▶ Given data
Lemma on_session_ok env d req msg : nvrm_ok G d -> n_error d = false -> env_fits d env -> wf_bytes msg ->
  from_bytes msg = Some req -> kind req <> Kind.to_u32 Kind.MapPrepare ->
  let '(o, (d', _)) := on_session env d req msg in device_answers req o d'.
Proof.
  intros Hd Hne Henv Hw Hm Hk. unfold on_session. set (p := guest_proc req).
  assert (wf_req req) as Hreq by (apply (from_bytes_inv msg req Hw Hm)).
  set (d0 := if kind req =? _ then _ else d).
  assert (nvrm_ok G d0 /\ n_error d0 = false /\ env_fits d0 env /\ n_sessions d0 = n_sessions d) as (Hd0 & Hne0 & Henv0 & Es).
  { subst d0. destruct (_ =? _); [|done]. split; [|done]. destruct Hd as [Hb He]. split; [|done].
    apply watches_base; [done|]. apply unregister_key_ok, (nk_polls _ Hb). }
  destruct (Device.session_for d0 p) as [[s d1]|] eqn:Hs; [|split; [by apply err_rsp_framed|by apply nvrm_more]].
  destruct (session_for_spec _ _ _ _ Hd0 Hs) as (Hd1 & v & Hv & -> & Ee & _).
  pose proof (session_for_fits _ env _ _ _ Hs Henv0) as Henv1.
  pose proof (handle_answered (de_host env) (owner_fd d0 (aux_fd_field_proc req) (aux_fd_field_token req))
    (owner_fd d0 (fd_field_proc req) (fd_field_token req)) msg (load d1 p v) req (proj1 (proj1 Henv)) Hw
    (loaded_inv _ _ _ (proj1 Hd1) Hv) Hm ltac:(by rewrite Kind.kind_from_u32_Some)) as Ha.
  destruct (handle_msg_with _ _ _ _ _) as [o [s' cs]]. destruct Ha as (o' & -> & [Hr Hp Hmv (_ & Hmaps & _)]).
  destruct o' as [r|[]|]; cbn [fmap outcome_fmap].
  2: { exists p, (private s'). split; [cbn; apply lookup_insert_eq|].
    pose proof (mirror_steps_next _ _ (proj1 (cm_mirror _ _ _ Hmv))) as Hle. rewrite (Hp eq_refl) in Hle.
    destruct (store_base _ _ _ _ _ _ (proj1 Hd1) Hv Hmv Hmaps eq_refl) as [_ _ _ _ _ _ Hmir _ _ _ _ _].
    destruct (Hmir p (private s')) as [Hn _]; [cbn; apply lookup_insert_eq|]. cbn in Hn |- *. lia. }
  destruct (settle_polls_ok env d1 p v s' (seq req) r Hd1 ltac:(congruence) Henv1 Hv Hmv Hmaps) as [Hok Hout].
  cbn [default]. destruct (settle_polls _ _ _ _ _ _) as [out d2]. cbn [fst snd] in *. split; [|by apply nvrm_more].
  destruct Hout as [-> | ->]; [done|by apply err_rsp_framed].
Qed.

▶ Task statement
Once a line of the records is found to contain "split", copy it out.

▶ Answer space
  { subst d0. destruct (_ =? _); [|done]. split; [|done]. destruct Hd as [Hb He]. split; [|done].
  destruct (Device.session_for d0 p) as [[s d1]|] eqn:Hs; [|split; [by apply err_rsp_framed|by apply nvrm_more]].
  2: { exists p, (private s'). split; [cbn; apply lookup_insert_eq|].
  cbn [default]. destruct (settle_polls _ _ _ _ _ _) as [out d2]. cbn [fst snd] in *. split; [|by apply nvrm_more].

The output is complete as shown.